La couverture, très belle, parle d’elle-même. Trois visages au regard noirci, au regard brisé.
Les premiers jours d’avril mille neuf cent quarante-quatre, les rires de quarante-quatre enfants résonnent dans la grande maison qui les accueille à Izieu dans l’Ain. Le plus jeune n’a alors que quatre ans. Tous aspirent à une vie normale. Ils veulent jouer, travailler à l’école, dessiner, danser. Ils aiment la campagne, les animaux, le piano. Ils pensent à leurs parents. La maison, accueillante leur offre un espace de vie rassurant en cette période noire de guerre sur fond d’antisémitisme.
Le 6 avril 1944, sur ordre de Klaus Barbie, trois hommes de la Gestapo entrent dans la Maison d’Izieu et arrêtent brutalement tous les enfants ainsi que les sept adultes qui leur offraient asile et bienveillance.
Les quarante-quatre enfants, les sept adultes, tous sont entassés dans deux camions pour être conduits à Drancy puis, plus tard, à Auschwitz pour certains d’entre eux.
Comment peuvent-ils comprendre ce qui leur arrive ? C’est impossible.
Jeudi 13 avril 1944
Dans l’aube incertaine
Un officier crie des noms
Trente-quatre enfants d’Izieu sont désignés
Pourquoi trente-quatre enfants ?
Pourquoi quatre adultes ?
Pourquoi ?
Pourquoi ?
Des enfants qui ne demandaient qu’à vivre avec leurs aspirations, leurs envies, leurs rêves, vivre tout simplement. Des enfants à la vie sauvagement confisquée par la folie des hommes, du nazisme et de la guerre, pour l’unique raison d’être nés juifs.
Le texte, très beau et poétique, est d’une grande richesse, remarquable. Avec justesse et tact, il rend hommage à ces enfants sans omettre, et c’est une force, les moments de bonheur vécus ensemble dans la Maison d’Izieu, les projets, les rires qu’ils partagent lorsqu’ils y trouvent.
Le texte évoque également le courage des adultes qui font tout ce qui est en leur pouvoir pour protéger quelques instants encore les petites vies de ce qui les attend.

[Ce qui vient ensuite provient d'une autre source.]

Lemma settle (q : nat) s : stable s -> pending s = true -> within s (Z.of_nat q) (window_of s) ->
  exists k s', (k <= q + 2)%nat /\ turns k s = (Ret tt, s') /\ at_rest s s'.
Proof.
  revert s. induction q as [q IH] using lt_wf_ind. intros s Hs Hp Hw.
  destruct (turn_run s Hs Hp) as (s1 & E & Hs1 & Hl & Ht). pose proof (sb_settled _ Hs) as Hset.
  destruct (pending s1) eqn:Hp1.
  2: { exists 1%nat, s1. split; [lia|]. split; [by apply turns_once|destruct Ht; by eapply turned_rest]. }
  enough (exists k s', (k <= q + 1)%nat /\ turns k s1 = (Ret tt, s') /\ at_rest s1 s') as (k & s' & Hk & E' & H').
  { exists (Datatypes.S k), s'. split; [lia|]. cbn [turns]. rewrite (bind_of _ _ _ _ _ E).
    split; [done|by eapply rest_layout]. }
  destruct (turned_within _ _ _ _ Hset Hw Ht) as [Htgt|(q' & -> & Hw1)].
  - destruct (layout_update _ _ Hl) as [_ Hsame].
    destruct (settle_target s1 Hs1 Hp1) as (s' & E' & H'); [by rewrite Htgt, Hsame|].
    exists 1%nat, s'. split; [lia|done].
  - destruct (IH q' ltac:(lia) s1 Hs1 Hp1) as (k & s' & Hk & E' & H'); [by apply (within_layout s s1)|].
    exists k, s'. split; [lia|done].
Qed.

(** C15. A list that is laid out and left alone reaches its final window: after at most
    [itemCount / maxToRenderPerBatch + 4] turns of the host, none of which throws, the
    window is the whole overscan range, cut by [getDerivedStateFromProps], the batcher
    is idle and no update is queued, so no further turn does anything. *)
Theorem window_settles s : stable s -> pending s = true ->
  exists k s', Z.of_nat k <= itemCount s / maxToRenderPerBatch (vprops s) + 4 /\ turns k s = (Ret tt, s') /\
    window_of s' = target s /\ same_layout s s' /\ pending s' = false /\ updates s' = [] /\ turn s' = (Ret tt, s').
Proof.
  intros Hs Hp. pose proof (sb_settled _ Hs) as Hset. pose proof (se_batch _ Hset) as Hb.
  set (q := Z.to_nat (itemCount s / maxToRenderPerBatch (vprops s) + 1)).
  pose proof (itemCount_nonneg s) as Hn. pose proof (Z.div_pos _ (maxToRenderPerBatch (vprops s)) Hn ltac:(lia)) as Hq.
  assert (Hall : forall v, within s (Z.of_nat q) (update s v)).
  { intros v. split; [by apply update_covers|].
    destruct (advance_spec s v Hset) as (_ & H). cbv zeta in H.
    pose proof (Z.mul_succ_div_gt (itemCount s) (maxToRenderPerBatch (vprops s)) ltac:(lia)).
    assert (Hle : left_out s (update s v) <= itemCount s).
    { unfold missing, update, clamp. cbn [first last]. lia. }
    unfold q. rewrite Z2Nat.id by lia. nia. }
  assert (Hidle : forall s', at_rest s s' -> window_of s' = target s /\ same_layout s s' /\ pending s' = false /\
    updates s' = [] /\ turn s' = (Ret tt, s')).
  { intros s' ([_ _ Hw' Hu'] & H2 & H3 & H4). split_and!; try done. unfold turn, fire_timer, run_task.
    rewrite bind_assoc, bind_gets. unfold pending in H4. cbn in H4. destruct (taskHandle (batcher s')) eqn:E; [done|].
    by rewrite bind_ret, bind_assoc, bind_gets, E, bind_ret, flush_done. }
  destruct (turn_run s Hs Hp) as (s1 & E & Hs1 & Hl & Ht). destruct (pending s1) eqn:Hp1.
  - assert (Hw1 : within s1 (Z.of_nat q) (window_of s1)).
    { apply (within_layout s s1); [done|]. destruct Ht as [[-> _]|[-> _]]; apply Hall. }
    destruct (settle q s1 Hs1 Hp1 Hw1) as (k & s' & Hk & E' & H').
    exists (Datatypes.S k), s'. split; [unfold q in Hk; lia|]. cbn [turns]. rewrite (bind_of _ _ _ _ _ E).
    split; [done|]. by apply Hidle, (rest_layout s s1).
  - exists 1%nat, s1. split; [lia|]. split; [by apply turns_once|]. apply Hidle.
    destruct Ht; by eapply turned_rest.
Qed.
End settling.

Section examples.

Lemma window_settles_witness :
  exists k s', Z.of_nat k <= 14 /\ turns no_child k (laid_out 100) = (Ret tt, s') /\
    window_of s' = Build_range 0 54.
Proof.
  destruct (window_settles no_child (laid_out 100)) as (k & s' & Hk & E & Hw & _).
  - split.
    + split; try (vm_compute; reflexivity); try (vm_compute; discriminate).
      * split; [vm_compute; eexists; reflexivity|vm_compute; reflexivity].
      * split; vm_compute; reflexivity.
      * left. vm_compute. reflexivity.
    + split; vm_compute; try discriminate; split; discriminate.
    + vm_compute. split; reflexivity.
    + vm_compute. reflexivity.
  - vm_compute. reflexivity.
  - exists k, s'. split; [vm_compute in Hk; exact Hk|]. split; [exact E|]. rewrite Hw. vm_compute. reflexivity.
Defined.
End examples.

De sublimes illustrations, puissantes, réalisées au fusain et au crayon noir accompagnent le texte. Au fil des pages, les regards se brouillent, se durcissent, se noircissent et se voilent.
En fin d’ouvrage se trouvent quelques notes sur l’histoire de la Maison d’Izieu, les noms des quarante-quatre enfants arrêtés, déportés et assassinés ainsi que ceux des adultes qui les accompagnaient, adultes dont une seule survivra.
Voici un album important, magnifiquement réalisé, qui évoque la Shoah, la guerre et la barbarie mais aussi l’amitié, la fraternité ainsi que l’engagement qu’était celui des fondateurs de la Maison d’Izieu.
Un livre aussi esthétique qu’essentiel.